[Records excerpted from a collection]
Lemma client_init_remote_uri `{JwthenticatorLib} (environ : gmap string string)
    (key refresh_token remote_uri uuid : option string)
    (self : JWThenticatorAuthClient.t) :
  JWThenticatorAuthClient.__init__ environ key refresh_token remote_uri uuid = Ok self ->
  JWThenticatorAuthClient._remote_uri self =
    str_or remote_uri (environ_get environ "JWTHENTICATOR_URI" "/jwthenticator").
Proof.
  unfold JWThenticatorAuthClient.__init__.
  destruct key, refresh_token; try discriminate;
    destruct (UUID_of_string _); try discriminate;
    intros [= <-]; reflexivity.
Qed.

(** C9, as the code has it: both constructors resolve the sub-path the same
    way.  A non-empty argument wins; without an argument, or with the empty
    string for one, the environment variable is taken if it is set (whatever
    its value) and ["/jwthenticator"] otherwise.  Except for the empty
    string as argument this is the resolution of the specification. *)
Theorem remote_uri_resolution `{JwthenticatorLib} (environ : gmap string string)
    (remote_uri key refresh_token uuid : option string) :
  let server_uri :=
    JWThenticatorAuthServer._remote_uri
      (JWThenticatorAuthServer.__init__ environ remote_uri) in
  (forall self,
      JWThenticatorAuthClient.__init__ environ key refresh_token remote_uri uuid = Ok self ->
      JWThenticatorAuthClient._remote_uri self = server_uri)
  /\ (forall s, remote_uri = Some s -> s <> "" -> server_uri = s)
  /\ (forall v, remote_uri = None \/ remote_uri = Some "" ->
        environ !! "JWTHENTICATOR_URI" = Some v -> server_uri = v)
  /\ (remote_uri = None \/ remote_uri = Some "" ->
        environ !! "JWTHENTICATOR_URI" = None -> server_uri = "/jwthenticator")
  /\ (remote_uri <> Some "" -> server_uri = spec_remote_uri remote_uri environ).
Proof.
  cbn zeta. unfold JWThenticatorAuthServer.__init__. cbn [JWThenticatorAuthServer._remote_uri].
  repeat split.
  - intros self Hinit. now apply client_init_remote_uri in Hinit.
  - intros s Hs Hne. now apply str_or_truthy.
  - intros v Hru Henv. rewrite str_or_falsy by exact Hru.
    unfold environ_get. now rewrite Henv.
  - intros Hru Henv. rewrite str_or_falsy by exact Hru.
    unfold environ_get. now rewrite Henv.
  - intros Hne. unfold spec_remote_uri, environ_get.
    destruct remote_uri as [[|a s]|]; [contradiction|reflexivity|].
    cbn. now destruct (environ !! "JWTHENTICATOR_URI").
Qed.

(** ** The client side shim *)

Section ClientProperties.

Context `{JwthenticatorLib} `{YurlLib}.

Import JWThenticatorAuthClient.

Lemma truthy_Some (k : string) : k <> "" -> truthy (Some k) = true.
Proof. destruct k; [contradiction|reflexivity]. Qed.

TASK STATEMENT - Among the records above, which lines hold the word "reflexivity"? Copy each one.

FINISHED EXERCISE -
    intros [= <-]; reflexivity.
    destruct remote_uri as [[|a s]|]; [contradiction|reflexivity|].
Proof. destruct k; [contradiction|reflexivity]. Qed.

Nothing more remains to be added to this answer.